[Collected data]
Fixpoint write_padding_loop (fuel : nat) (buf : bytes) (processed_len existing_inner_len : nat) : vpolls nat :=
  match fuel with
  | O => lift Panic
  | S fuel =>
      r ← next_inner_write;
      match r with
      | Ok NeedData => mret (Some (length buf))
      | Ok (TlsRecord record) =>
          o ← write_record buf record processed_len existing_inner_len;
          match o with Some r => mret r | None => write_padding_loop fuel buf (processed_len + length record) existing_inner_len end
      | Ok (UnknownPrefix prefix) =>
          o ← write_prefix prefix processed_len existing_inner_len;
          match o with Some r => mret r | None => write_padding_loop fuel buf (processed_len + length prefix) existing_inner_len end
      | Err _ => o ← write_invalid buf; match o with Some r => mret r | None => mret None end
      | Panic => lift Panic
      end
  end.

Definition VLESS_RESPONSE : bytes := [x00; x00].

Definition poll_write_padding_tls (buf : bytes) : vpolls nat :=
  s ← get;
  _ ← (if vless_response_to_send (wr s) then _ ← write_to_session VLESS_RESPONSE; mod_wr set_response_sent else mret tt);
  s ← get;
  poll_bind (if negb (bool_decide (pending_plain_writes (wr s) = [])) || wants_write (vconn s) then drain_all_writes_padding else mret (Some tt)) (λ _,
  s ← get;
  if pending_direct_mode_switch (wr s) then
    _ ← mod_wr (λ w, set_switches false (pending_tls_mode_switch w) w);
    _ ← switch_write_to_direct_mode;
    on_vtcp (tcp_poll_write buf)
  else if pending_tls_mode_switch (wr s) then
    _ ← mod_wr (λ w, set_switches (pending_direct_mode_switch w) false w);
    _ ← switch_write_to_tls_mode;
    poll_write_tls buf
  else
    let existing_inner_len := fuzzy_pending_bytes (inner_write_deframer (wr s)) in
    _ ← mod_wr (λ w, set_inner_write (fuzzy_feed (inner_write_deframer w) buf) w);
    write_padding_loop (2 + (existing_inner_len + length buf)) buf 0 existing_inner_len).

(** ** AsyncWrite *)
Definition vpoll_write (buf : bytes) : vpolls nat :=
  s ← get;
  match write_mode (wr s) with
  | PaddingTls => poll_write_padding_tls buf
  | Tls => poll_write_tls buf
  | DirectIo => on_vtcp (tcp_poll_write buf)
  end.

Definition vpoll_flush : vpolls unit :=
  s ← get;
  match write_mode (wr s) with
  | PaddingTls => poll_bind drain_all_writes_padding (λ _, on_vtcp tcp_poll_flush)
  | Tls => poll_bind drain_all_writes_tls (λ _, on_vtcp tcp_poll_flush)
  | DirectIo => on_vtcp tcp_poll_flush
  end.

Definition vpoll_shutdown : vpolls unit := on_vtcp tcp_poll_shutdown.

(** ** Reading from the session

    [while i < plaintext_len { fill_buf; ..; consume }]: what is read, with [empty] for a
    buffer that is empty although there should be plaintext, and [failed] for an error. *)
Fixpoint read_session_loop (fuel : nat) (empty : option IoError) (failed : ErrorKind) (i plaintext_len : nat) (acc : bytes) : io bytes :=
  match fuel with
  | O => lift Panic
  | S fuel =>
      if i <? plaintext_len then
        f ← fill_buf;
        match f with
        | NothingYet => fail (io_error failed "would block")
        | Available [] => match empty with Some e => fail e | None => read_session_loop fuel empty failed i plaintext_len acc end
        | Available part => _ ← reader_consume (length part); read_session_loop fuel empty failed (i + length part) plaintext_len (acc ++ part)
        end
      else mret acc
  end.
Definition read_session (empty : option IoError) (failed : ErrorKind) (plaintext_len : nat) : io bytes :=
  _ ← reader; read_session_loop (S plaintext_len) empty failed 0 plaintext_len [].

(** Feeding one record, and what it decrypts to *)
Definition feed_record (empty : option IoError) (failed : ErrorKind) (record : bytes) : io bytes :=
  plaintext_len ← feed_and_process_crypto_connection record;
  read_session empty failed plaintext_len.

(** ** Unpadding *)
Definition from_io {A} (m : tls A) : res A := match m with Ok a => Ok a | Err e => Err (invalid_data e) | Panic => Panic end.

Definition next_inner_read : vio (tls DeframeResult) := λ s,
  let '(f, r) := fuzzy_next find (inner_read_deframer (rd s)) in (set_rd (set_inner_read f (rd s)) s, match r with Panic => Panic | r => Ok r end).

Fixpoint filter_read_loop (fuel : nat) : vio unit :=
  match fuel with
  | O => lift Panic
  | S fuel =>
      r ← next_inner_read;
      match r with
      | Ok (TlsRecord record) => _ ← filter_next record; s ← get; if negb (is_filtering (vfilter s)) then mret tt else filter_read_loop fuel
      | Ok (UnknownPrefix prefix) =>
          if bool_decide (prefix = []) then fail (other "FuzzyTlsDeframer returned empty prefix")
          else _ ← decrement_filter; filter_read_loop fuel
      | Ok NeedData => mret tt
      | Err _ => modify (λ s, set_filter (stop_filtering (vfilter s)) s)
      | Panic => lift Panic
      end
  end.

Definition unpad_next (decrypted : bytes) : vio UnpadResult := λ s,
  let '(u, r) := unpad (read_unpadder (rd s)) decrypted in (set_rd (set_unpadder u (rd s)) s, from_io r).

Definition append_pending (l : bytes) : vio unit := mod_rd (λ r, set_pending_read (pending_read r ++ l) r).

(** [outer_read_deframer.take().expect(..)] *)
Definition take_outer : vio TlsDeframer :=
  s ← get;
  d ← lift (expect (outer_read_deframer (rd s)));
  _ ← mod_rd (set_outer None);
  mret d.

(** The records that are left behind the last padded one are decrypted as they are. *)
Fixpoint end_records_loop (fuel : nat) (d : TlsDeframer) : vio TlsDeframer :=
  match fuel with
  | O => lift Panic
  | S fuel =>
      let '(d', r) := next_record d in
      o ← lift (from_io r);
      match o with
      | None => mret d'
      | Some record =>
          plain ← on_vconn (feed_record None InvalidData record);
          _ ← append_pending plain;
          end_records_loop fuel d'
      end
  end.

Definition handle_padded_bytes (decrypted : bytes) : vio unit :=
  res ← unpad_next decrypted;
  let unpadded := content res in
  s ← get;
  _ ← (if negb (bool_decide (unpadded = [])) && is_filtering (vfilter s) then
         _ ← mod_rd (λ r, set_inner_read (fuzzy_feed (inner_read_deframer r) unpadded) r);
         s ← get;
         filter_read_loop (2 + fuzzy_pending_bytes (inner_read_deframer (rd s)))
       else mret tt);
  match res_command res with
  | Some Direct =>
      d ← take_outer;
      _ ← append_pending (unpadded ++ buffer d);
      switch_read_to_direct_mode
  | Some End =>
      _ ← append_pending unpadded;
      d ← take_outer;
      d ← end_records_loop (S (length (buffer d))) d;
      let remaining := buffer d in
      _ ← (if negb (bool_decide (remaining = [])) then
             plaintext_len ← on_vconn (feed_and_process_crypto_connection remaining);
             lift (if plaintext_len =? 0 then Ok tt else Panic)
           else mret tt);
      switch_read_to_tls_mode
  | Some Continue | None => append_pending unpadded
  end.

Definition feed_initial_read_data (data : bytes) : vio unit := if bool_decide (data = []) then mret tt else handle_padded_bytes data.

--

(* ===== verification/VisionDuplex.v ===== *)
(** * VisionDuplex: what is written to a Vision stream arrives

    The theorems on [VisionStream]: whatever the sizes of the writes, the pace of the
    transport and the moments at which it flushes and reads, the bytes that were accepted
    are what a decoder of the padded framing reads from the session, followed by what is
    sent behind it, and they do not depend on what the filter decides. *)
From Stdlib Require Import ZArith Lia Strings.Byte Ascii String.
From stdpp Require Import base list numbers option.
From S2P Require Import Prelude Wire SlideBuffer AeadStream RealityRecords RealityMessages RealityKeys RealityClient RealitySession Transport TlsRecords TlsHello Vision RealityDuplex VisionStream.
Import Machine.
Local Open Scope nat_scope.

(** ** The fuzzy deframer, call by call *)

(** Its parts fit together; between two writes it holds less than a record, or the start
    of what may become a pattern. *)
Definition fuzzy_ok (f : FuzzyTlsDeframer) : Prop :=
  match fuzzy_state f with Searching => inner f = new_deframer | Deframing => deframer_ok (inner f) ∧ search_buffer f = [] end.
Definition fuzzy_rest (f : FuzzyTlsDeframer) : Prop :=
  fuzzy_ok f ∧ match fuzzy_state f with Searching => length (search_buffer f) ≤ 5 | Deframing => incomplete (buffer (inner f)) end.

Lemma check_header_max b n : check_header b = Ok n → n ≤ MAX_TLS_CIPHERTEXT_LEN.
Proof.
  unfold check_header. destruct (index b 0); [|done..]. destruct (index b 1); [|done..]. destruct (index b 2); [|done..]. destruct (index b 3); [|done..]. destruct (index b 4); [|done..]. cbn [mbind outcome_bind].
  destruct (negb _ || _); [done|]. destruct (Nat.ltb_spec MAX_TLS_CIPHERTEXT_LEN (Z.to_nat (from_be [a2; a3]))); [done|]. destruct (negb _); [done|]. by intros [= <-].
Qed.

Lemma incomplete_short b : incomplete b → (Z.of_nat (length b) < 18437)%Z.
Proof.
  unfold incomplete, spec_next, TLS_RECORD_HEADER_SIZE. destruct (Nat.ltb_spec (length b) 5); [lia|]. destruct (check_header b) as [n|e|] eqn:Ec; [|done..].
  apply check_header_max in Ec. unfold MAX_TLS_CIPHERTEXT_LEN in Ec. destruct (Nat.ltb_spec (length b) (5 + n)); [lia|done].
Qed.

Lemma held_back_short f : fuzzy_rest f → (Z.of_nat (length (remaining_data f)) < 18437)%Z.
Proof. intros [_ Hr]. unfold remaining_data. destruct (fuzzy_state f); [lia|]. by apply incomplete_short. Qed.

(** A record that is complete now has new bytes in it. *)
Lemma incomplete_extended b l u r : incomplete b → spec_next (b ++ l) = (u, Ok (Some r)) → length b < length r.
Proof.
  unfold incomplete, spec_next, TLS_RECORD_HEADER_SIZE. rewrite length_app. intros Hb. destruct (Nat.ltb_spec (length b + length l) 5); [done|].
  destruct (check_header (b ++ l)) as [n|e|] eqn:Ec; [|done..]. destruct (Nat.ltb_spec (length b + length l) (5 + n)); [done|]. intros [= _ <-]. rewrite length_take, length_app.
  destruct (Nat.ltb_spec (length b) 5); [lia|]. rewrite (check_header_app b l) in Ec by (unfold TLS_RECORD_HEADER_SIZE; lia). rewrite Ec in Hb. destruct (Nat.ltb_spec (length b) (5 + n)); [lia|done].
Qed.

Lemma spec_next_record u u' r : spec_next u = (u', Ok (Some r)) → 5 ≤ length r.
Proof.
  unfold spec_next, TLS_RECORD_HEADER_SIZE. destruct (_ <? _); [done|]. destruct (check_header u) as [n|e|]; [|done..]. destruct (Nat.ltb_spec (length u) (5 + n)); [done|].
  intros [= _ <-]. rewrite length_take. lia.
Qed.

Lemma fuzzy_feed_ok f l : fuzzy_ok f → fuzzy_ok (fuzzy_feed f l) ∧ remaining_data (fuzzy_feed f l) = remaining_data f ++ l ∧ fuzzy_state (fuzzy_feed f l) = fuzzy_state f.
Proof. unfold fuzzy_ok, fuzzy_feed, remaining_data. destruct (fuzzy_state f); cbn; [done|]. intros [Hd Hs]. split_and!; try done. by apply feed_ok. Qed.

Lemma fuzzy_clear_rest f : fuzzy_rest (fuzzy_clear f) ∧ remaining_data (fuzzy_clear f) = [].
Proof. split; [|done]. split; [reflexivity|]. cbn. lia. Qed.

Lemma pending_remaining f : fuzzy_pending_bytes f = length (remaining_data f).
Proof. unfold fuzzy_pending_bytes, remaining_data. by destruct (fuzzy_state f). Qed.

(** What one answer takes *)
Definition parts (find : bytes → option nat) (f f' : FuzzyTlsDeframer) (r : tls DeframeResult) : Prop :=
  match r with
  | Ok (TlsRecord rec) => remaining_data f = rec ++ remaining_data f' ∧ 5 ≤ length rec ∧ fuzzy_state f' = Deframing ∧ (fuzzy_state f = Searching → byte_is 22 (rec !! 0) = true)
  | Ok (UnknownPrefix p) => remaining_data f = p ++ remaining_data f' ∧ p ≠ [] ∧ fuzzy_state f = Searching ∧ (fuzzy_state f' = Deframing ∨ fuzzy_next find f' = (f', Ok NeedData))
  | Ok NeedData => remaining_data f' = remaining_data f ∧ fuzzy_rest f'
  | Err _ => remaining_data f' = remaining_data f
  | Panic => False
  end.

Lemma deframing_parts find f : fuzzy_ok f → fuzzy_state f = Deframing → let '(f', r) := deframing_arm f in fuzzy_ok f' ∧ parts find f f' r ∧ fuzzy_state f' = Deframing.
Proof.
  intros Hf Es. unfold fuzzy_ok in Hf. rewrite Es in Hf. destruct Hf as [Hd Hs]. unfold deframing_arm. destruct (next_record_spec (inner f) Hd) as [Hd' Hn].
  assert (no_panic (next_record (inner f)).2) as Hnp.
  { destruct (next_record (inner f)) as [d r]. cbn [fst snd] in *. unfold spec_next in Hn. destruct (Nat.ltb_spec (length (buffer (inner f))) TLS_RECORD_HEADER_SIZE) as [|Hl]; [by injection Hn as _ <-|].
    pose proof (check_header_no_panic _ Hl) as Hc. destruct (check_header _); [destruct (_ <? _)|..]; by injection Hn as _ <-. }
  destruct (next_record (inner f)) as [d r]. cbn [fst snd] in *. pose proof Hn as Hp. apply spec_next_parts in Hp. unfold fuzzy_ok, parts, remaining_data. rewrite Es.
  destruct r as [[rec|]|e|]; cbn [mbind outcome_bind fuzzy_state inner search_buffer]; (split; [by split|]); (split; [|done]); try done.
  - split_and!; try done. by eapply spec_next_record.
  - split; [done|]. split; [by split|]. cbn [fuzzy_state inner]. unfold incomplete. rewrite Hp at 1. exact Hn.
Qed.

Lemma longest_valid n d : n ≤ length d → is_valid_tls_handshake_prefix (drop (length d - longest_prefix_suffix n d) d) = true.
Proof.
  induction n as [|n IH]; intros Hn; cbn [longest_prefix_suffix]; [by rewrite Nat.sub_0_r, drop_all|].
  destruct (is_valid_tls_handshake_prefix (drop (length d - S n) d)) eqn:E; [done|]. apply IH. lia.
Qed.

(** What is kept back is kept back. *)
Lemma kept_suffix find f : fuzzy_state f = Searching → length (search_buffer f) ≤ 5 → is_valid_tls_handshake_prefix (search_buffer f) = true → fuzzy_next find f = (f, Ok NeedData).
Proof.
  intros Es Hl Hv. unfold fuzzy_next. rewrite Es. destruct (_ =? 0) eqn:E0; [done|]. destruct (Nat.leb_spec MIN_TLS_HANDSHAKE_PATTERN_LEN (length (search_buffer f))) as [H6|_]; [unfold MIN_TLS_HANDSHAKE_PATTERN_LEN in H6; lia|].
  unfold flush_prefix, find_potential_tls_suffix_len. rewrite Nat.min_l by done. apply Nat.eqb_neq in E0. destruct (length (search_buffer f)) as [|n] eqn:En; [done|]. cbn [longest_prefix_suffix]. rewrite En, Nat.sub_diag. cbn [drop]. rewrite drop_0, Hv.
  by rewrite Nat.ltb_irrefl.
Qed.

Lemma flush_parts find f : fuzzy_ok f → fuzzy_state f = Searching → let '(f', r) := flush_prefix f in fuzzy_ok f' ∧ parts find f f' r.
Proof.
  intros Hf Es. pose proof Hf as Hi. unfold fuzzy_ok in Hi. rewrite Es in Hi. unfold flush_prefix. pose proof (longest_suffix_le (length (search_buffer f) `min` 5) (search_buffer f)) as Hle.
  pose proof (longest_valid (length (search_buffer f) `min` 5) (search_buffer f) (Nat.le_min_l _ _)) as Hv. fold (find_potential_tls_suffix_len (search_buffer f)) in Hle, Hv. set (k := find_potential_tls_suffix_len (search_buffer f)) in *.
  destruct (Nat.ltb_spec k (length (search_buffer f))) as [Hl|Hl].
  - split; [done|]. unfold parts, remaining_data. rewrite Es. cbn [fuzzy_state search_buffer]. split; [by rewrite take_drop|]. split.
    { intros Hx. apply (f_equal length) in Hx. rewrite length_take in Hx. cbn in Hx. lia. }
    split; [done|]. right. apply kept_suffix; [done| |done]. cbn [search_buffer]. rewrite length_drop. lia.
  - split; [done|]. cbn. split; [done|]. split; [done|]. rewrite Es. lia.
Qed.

> _TO DO_
The required output is every line above from the one with "Fixpoint write_padding_loop (fuel" down to the one with "else if pending_tls_mode_switch (wr s) then", restated word for word, ends included.

> _YOUR SOLUTION_
Fixpoint write_padding_loop (fuel : nat) (buf : bytes) (processed_len existing_inner_len : nat) : vpolls nat :=
  match fuel with
  | O => lift Panic
  | S fuel =>
      r ← next_inner_write;
      match r with
      | Ok NeedData => mret (Some (length buf))
      | Ok (TlsRecord record) =>
          o ← write_record buf record processed_len existing_inner_len;
          match o with Some r => mret r | None => write_padding_loop fuel buf (processed_len + length record) existing_inner_len end
      | Ok (UnknownPrefix prefix) =>
          o ← write_prefix prefix processed_len existing_inner_len;
          match o with Some r => mret r | None => write_padding_loop fuel buf (processed_len + length prefix) existing_inner_len end
      | Err _ => o ← write_invalid buf; match o with Some r => mret r | None => mret None end
      | Panic => lift Panic
      end
  end.

Definition VLESS_RESPONSE : bytes := [x00; x00].

Definition poll_write_padding_tls (buf : bytes) : vpolls nat :=
  s ← get;
  _ ← (if vless_response_to_send (wr s) then _ ← write_to_session VLESS_RESPONSE; mod_wr set_response_sent else mret tt);
  s ← get;
  poll_bind (if negb (bool_decide (pending_plain_writes (wr s) = [])) || wants_write (vconn s) then drain_all_writes_padding else mret (Some tt)) (λ _,
  s ← get;
  if pending_direct_mode_switch (wr s) then
    _ ← mod_wr (λ w, set_switches false (pending_tls_mode_switch w) w);
    _ ← switch_write_to_direct_mode;
    on_vtcp (tcp_poll_write buf)
  else if pending_tls_mode_switch (wr s) then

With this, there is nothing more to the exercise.